International studies tell us that more than one out of every three women worldwide (35 per cent) has experienced sexual violence at some point in their lives. That's more than one billion people. When it comes to children, up to 1.5 billion annually experience some sort of sexual, physical or psychological violence because they are girls.
Such violence is pervasive. No country is immune. In Canada, one-quarter of women say they were victims of sexual abuse before their 16th birthday. And only recently have the authorities finally acknowledged the plight of some 1,200 missing and murdered Aboriginal women.
Unfortunately, we seem to live in a world where routine violence against women and girls is background noise and regretfully expected, although not shocking. It takes a lot more to shock these days. This is simply unacceptable. As a first step, we need to make the connection between such abhorrent behaviour and the attitudes that nurture and support it.
I often wonder why the media pays attention, and the public takes note, only when the atrocity level crosses a certain tolerance line? Why is it that there is no universal outrage when we report that one-third of girls worldwide are sexually assaulted before they turn 16? I am dumbfounded that our tolerance for violence against girls and women runs so high until it crashes, albeit briefly, when something occurs that simply stuns us -- like 300 school girls taken away by militants or another report of a particularly appalling gang rape. I am amazed that people aren't saying, "Surely, that can't be. You must be imagining it."
Sadly, no. We are not making this up. The facts are consistent and no one refutes them. It is the reality confronting half the world's population.
Typically, people attribute the headline-making examples of gender-based violence as the actions of crazy people. No, again. Day in and day out, "normal" looking, and otherwise normally acting, boys and men do horrible things to girls and women. The violence ranges from sexist taunts through pushing and shoving to using date-rape drugs and sexual assault.
Violence against women is so systemic and pervasive, that being on guard against it has become part of the female DNA. Instinctively, they check out sidewalks and look over their shoulders, even for such routine activities as walking to their car in the office parking lot after a day's work.
What can be done? Lots, as it turns out. Societies that link stereotypical negative attitudes about females with violence against women and girls are making headway in tackling the problem.

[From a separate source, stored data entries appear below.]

(** X19. What a successful update writes.  When the update route answers
    200, the request came from an administrator, exactly one row changed,
    the one with the target id, and it keeps its id, its position and its
    delete flag; name, address and role are the parsed values where the
    body gives them and the old ones otherwise; the password column holds
    the hash of the trimmed new password when the body has one and the old
    hash otherwise, never the password itself.  The Token table and the
    counters are untouched. *)
Theorem update_writes_parsed_fields (E : Env) (d : Db) (req : Request) :
  statusCode (response (app E PATCH_user d req)) = 200 ->
  exists req' me data old l1 l2,
    authMiddleware E d req = Ok (req', NoError) /\
    user req' = Some me /\ user_role me = "ADMIN" /\
    updateSchema.parse E (body req) = Ok data /\
    users d = (l1 ++ old :: l2)%list /\
    User.id old = params_id req /\
    users (db_after (app E PATCH_user d req))
      = (l1 ++ updated_row E old data :: l2)%list /\
    User.password (updated_row E old data)
      = match Body.password (body req) with
        | Some raw => hashSync E (trim raw) (SALT_ROUND E)
        | None => User.password old
        end /\
    tokens (db_after (app E PATCH_user d req)) = tokens d /\
    userSeq (db_after (app E PATCH_user d req)) = userSeq d /\
    tokenSeq (db_after (app E PATCH_user d req)) = tokenSeq d.
Proof.
  intros Hst.
  destruct (adminOnly_cases E (UserController.update E) d req)
    as [H|[H|(req' & me & row & Hauth & Hme & Hadm & _)]].
  - unfold app in Hst. rewrite H in Hst. discriminate.
  - unfold app in Hst. rewrite H in Hst. discriminate.
  - destruct (update_route_cases E d req req' me Hauth Hme Hadm)
      as [(_ & _ & Hr)
         |[(issues & _ & _ & Hr)
          |[(data & _ & _ & _ & _ & Hr)
           |[(data & c & _ & _ & _ & Hr)
            |(data & old & l1 & l2 & Hp & _ & Hold & Hl & Hd & Hr)]]]];
      try (rewrite Hr in Hst; discriminate).
    exists req', me, data, old, l1, l2. rewrite Hd. simpl.
    rewrite userByID_find in Hold.
    pose proof (find_some _ _ Hold) as [_ Hid]. apply Z.eqb_eq in Hid.
    repeat split; auto.
    pose proof (updateSchema_password_member E _ _ Hp) as Hpass.
    destruct (Body.password (body req)) as [raw|].
    + destruct Hpass as [_ ->]. reflexivity.
    + rewrite Hpass. reflexivity.
Qed.

Lemma update_writes_parsed_fields_witness :
  exists req' me data old l1 l2,
    authMiddleware (demoEnv "production") twoUsers
      (demoReq (Some "alice.jwt")
         {| Body.name := None; Body.email := None;
            Body.password := Some "  NewSecret1 "; Body.role := Some "ADMIN" |} 2)
      = Ok (req', NoError) /\
    user req' = Some me /\ user_role me = "ADMIN" /\
    updateSchema.parse (demoEnv "production")
      {| Body.name := None; Body.email := None;
         Body.password := Some "  NewSecret1 "; Body.role := Some "ADMIN" |} = Ok data /\
    users twoUsers = (l1 ++ old :: l2)%list /\
    User.id old = 2 /\
    users (db_after (app (demoEnv "production") PATCH_user twoUsers
      (demoReq (Some "alice.jwt")
         {| Body.name := None; Body.email := None;
            Body.password := Some "  NewSecret1 "; Body.role := Some "ADMIN" |} 2)))
      = (l1 ++ updated_row (demoEnv "production") old data :: l2)%list /\
    User.password (updated_row (demoEnv "production") old data) = "hash:NewSecret1".
Proof.
  destruct (update_writes_parsed_fields (demoEnv "production") twoUsers
              (demoReq (Some "alice.jwt")
                 {| Body.name := None; Body.email := None;
                    Body.password := Some "  NewSecret1 ";
                    Body.role := Some "ADMIN" |} 2) eq_refl)
    as (req' & me & data & old & l1 & l2 & H1 & H2 & H3 & H4 & H5 & H6 & H7 & H8 & _).
  exists req', me, data, old, l1, l2. repeat split; assumption.
Defined.

Lemma finish_db (tr : list Stage) (method : Controller) d req res :
  db_after (finish tr (errorHandler method d req res)) = fst (fst (method d req res)).
Proof.
  unfold errorHandler, finish.
  destruct (method d req res) as [[d' res'] [|[|e]|t]]; reflexivity.
Qed.

(** X20. Who can change the User table.  A request changes the list of
    user rows only if it is a signup, which appends one row that is not
    deleted and has role USER, or an update or soft delete that passed the
    authentication middleware with a context whose role is ADMIN, and
    those keep the ids of all rows, in order: no route removes or
    renumbers a user, and no request without an administrator's session
    alters an existing row. *)
Theorem user_rows_change_only_for_admins
    (E : Env) (r : Route) (d : Db) (req : Request) :
  users (db_after (app E r d req)) <> users d ->
  (r = POST_signup /\
   exists u, users (db_after (app E r d req)) = (users d ++ [u])%list /\
             User.role u = "USER" /\ User.delete u = false) \/
  ((r = PATCH_user \/ r = DELETE_user) /\
   map User.id (users (db_after (app E r d req))) = map User.id (users d) /\
   exists req' me,
     authMiddleware E d req = Ok (req', NoError) /\
     user req' = Some me /\ user_role me = "ADMIN").
Proof.
  intros Hch. destruct r.
  - left. split; [reflexivity|].
    destruct (signup_route_cases E d req) as [(data & _ & _ & _ & _ & H)|(Hd & _)].
    + rewrite H. simpl. exists (new_user E d data). repeat split.
    + rewrite Hd in Hch. contradiction.
  - exfalso. apply Hch.
    destruct (login_effect E d req)
      as [(u & tok & t & _ & _ & _ & _ & _ & _ & _ & _ & _ & Hu & _)|(Hd & _)];
      [exact Hu|now rewrite Hd].
  - exfalso. apply Hch.
    destruct (logout_route_cases E d req)
      as [H|[(_ & H)|(tok & x & l1 & l2 & _ & _ & _ & _ & _ & H)]];
      rewrite H; reflexivity.
  - exfalso. apply Hch. unfold app, adminOnly.
    destruct (dispatch_db [(AuthStage, authMiddleware E); (AdminStage, isAdminMiddleware)]
                UserController.list d req) as [H|[req' H]]; rewrite H; reflexivity.
  - exfalso. apply Hch. unfold app, adminOnly.
    destruct (dispatch_db [(AuthStage, authMiddleware E); (AdminStage, isAdminMiddleware)]
                UserController.findOne d req) as [H|[req' H]]; rewrite H;
      [reflexivity|now rewrite findOne_db].
  - right. split; [now left|].
    destruct (adminOnly_cases E (UserController.update E) d req)
      as [H|[H|(req' & me & row & Hauth & Hme & Hadm & _)]];
      [unfold app in Hch; rewrite H in Hch; contradiction
      |unfold app in Hch; rewrite H in Hch; contradiction|].
    split; [|exists req', me; auto].
    destruct (update_route_cases E d req req' me Hauth Hme Hadm)
      as [(_ & Hd & _)
         |[(issues & _ & Hd & _)
          |[(data & _ & _ & _ & Hd & _)
           |[(data & c & _ & _ & Hd & _)
            |(data & old & l1 & l2 & _ & _ & _ & Hl & Hd & _)]]]];
      rewrite Hd; try reflexivity.
    simpl. rewrite Hl, !map_app. reflexivity.
  - right. split; [now right|].
    destruct (adminOnly_cases E UserController.softDelete d req)
      as [H|[H|(req' & me & row & Hauth & Hme & Hadm & _ & _ & _ & H)]];
      [unfold app in Hch; rewrite H in Hch; contradiction
      |unfold app in Hch; rewrite H in Hch; contradiction|].
    split; [|exists req', me; auto].
    unfold app. rewrite H, finish_db.
    destruct (softDelete_effect d req' fresh) as [H1|(l1 & x & l2 & Hl & H1)];
      rewrite H1; [reflexivity|].
    simpl. rewrite Hl, !map_app. reflexivity.
Qed.

Lemma user_rows_change_only_for_admins_witness :
  (DELETE_user = POST_signup /\
   exists u,
     users (db_after (app (demoEnv "production") DELETE_user twoUsers
                        (demoReq (Some "alice.jwt") no_body 2)))
       = (users twoUsers ++ [u])%list /\
     User.role u = "USER" /\ User.delete u = false) \/
  ((DELETE_user = PATCH_user \/ DELETE_user = DELETE_user) /\
   map User.id (users (db_after (app (demoEnv "production") DELETE_user twoUsers
                                   (demoReq (Some "alice.jwt") no_body 2))))
     = map User.id (users twoUsers) /\
   exists req' me,
     authMiddleware (demoEnv "production") twoUsers
       (demoReq (Some "alice.jwt") no_body 2) = Ok (req', NoError) /\
     user req' = Some me /\ user_role me = "ADMIN").
Proof.
  apply (user_rows_change_only_for_admins (demoEnv "production") DELETE_user twoUsers
           (demoReq (Some "alice.jwt") no_body 2)).
  discriminate.
Defined.

Lemma user_findMany_all (d : Db) : UserService.userList d = users d.
Proof.
  unfold UserService.userList, Prisma.user_findMany, Prisma.user_where.
  induction (users d) as [|u l IH]; simpl; [reflexivity|f_equal; exact IH].
Qed.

One global leader in this regard is Australia. Australia has unified its largely autonomous states and territories around a national action plan to end violence against women and children. We should have a national action plan to end violence against women and children in Canada as well. The key elements of a made-in-Canada approach should include effective legal enforcement, a safe climate for reporting violence, building strong partnerships among law enforcement and community organizations, especially child protection agencies, and funding school-based, anti-gender violence initiatives.

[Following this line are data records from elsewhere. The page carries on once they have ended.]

(** * telegram-file-bot: the webhook relay of [src/worker.js]

    A shallow embedding of the Cloudflare worker: the dispatcher
    ([handleWebhook], [onUpdate]), the relay pipeline ([onMessage]) with its
    classification cascade, and the four upload operations.

    Conventions of the embedding.
    - An [async] function is a computation in the monad [Prog]: it records
      the outbound calls it issues, in order, and ends normally or by a
      throw.  A thrown value is an [Error] object; only its [message] is
      ever observed (line 100), so a throw carries that string.
    - The outside world (the remote server, the Telegram API) is a record
      [World] of replies, one per outbound call; every theorem quantifies
      over it.  The record also holds the one step of the platform's URL
      parser that needs the Unicode tables.
    - Strings are sequences of 8-bit code units.  [toLowerCase] and the
      [/i] flag of the regular expressions act on the letters A-Z / a-z and
      leave every other unit alone, which is what ECMAScript does on ASCII
      text.
    - [parseInt] returns [option Z], [None] being NaN.  The source compares
      the IEEE double with 50 * 1024 * 1024; rounding to a double is
      monotone and exact below 2^53, so the comparison on [Z] gives the same
      answer. *)

From Stdlib Require Import String Ascii List ZArith NArith Bool Lia.
Import ListNotations.
Open Scope string_scope.

(** ** Completions *)

Inductive outcome (A : Type) : Type :=
| Normal (a : A)
| Throw (message : string).
Arguments Normal {A} a.
Arguments Throw {A} message.

(** ** The string built-ins the worker calls *)

Module Str.

Definition code (c : ascii) : N := N_of_ascii c.

Definition between (lo hi : N) (c : ascii) : bool :=
  ((lo <=? code c) && (code c <=? hi))%N.

Definition is_upper : ascii -> bool := between 65 90.
Definition is_lower : ascii -> bool := between 97 122.
Definition is_digit : ascii -> bool := between 48 57.
Definition is_alpha (c : ascii) : bool := is_upper c || is_lower c.

Definition lower_unit (c : ascii) : ascii :=
  if is_upper c then ascii_of_N (code c + 32) else c.

Definition upper_unit (c : ascii) : ascii :=
  if is_lower c then ascii_of_N (code c - 32) else c.

Fixpoint map (f : ascii -> ascii) (s : string) : string :=
  match s with
  | EmptyString => EmptyString
  | String c r => String (f c) (map f r)
  end.

(** [String.prototype.toLowerCase] *)
Definition toLowerCase : string -> string := map lower_unit.

(** [String.prototype.startsWith] *)
Fixpoint startsWith (s searchString : string) {struct searchString} : bool :=
  match searchString, s with
  | EmptyString, _ => true
  | String p ps, String c cs => Ascii.eqb p c && startsWith cs ps
  | String _ _, EmptyString => false
  end.

(** [String.prototype.split] with a one-character separator: the result is
    never empty, and [split sep ""] is [[""]]. *)
Fixpoint split (sep : ascii) (s : string) : list string :=
  match s with
  | EmptyString => [EmptyString]
  | String c r =>
      if Ascii.eqb c sep then EmptyString :: split sep r
      else match split sep r with
           | h :: t => String c h :: t
           | [] => [String c EmptyString]
           end
  end.

(** [Array.prototype.pop]: the last element, [undefined] on an empty array. *)
Fixpoint pop (l : list string) : option string :=
  match l with
  | [] => None
  | [x] => Some x
  | _ :: t => pop t
  end.

(** Equality of two strings up to the case folding of the [/i] flag
    (Canonicalize maps a code unit to its upper-case form). *)
Definition eqb_i (a b : string) : bool :=
  String.eqb (map upper_unit a) (map upper_unit b).

(** [/pat$/i.test(s)] for a pattern [pat] of literal characters: the search
    tries every start position, and the anchor [$] lets a match end only at
    the end of the input. *)
Fixpoint test_anchored_end_i (pat s : string) : bool :=
  eqb_i pat s ||
  match s with
  | EmptyString => false
  | String _ r => test_anchored_end_i pat r
  end.

(** [/\.(e1|e2|...)$/i.test(s)]: the alternation is tried left to right. *)
Definition test_extension (alternatives : list string) (s : string) : bool :=
  existsb (fun e => test_anchored_end_i ("." ++ e) s) alternatives.

End Str.

(** ** Classification (lines 89-98 and 233-249) *)

Inductive UploadKind : Type := Photo | Video | Audio | Document.

Definition isImageExtension (fileName : string) : bool :=
  Str.test_extension ["jpg"; "jpeg"; "png"; "gif"; "bmp"; "webp"; "svg"] fileName.

Definition isVideoExtension (fileName : string) : bool :=
  Str.test_extension ["mp4"; "avi"; "mov"; "mkv"; "wmv"; "flv"; "webm"] fileName.

Definition isAudioExtension (fileName : string) : bool :=
  Str.test_extension ["mp3"; "wav"; "aac"; "flac"; "ogg"; "m4a"] fileName.

(** The message of the TypeError V8 raises for a method call on [null]. *)
Definition null_method_error (method : string) : string :=
  "Cannot read properties of null (reading '" ++ method ++ "')".

(** [contentType.startsWith(prefix)] where [contentType] is what
    [headers.get('content-type')] returned: a string, or [null] when the
    response carries no such header. *)
Definition contentType_startsWith (contentType : option string) (prefix : string)
  : outcome bool :=
  match contentType with
  | Some ct => Normal (Str.startsWith ct prefix)
  | None => Throw (null_method_error "startsWith")
  end.

Definition bind_outcome {A B} (m : outcome A) (k : A -> outcome B) : outcome B :=
  match m with
  | Normal a => k a
  | Throw e => Throw e
  end.

(** The cascade of lines 89-98, returning the branch that is taken.  In
    [a || b] the left operand is evaluated first, so the method call on
    [contentType] comes before the extension test of the same line. *)
Definition classify (contentType : option string) (fileName : string)
  : outcome UploadKind :=
  let lowerCaseFileName := Str.toLowerCase fileName in
  bind_outcome (contentType_startsWith contentType "image/") (fun isImage =>
  if isImage || isImageExtension lowerCaseFileName then Normal Photo
  else
  bind_outcome (contentType_startsWith contentType "video/") (fun isVideo =>
  if isVideo || isVideoExtension lowerCaseFileName then Normal Video
  else
  bind_outcome (contentType_startsWith contentType "audio/") (fun isAudio =>
  if isAudio || isAudioExtension lowerCaseFileName then Normal Audio
  else Normal Document))).

(** ** JavaScript values

    What [request.json()] can produce, plus [undefined].  A number is carried
    by its canonical rendering (Number::toString), which is all the worker
    ever observes of one. *)

#[warnings="-register-all"]
Inductive value : Type :=
| VUndefined
| VNull
| VBool (b : bool)
| VNum (rendering : string)
| VStr (s : string)
| VArr (items : list value)
| VObj (props : list (string * value)).

Fixpoint lookup (name : string) (props : list (string * value)) : option value :=
  match props with
  | [] => None
  | (k, v) :: rest => if String.eqb k name then Some v else lookup name rest
  end.

(** [base.name], for the names the worker reads ([message], [chat], [id],
    [text], [ok], [description]); none of them is defined on a built-in
    prototype, so only an object's own properties can answer. *)
Definition get_prop (base : value) (name : string) : outcome value :=
  match base with
  | VUndefined =>
      Throw ("Cannot read properties of undefined (reading '" ++ name ++ "')")
  | VNull => Throw (null_method_error name)
  | VObj props =>
      match lookup name props with
      | Some v => Normal v
      | None => Normal VUndefined
      end
  | _ => Normal VUndefined
  end.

Ultimately, we must begin with our children, especially our boys. We need to focus on the family and home. What happens at this level, from the earliest age, determines gender attitudes. Parents must talk with their daughters about standing up for their human rights and with their sons about violence in all its forms and the dangers of stigmatization. Progress will come with progressive attitudes. We must not tolerate the passive acceptance of something so wrong.
Often ignored in the fight against gender-based violence is the role of education. We know that developing nations will never reach their potential until one-half of their population participates fully in their economies. And that won't happen until girls receive the same educational advantages boys can take for granted.
Today, some 65-million girls are not receiving a primary or secondary education. Many of them are not in classrooms because they have experienced violence at school. Early, child and forced marriages and forced domestic work also contribute to their school absences.
Ending these practices will not only make it easier for girls to attend school, but recent studies show that the more schooling a girl receives, the less likely she is to be a victim of violence.
The struggle to end gender-directed violence will take time, but the strategies can be straight-forward -- once we connect the dots behind the headlines.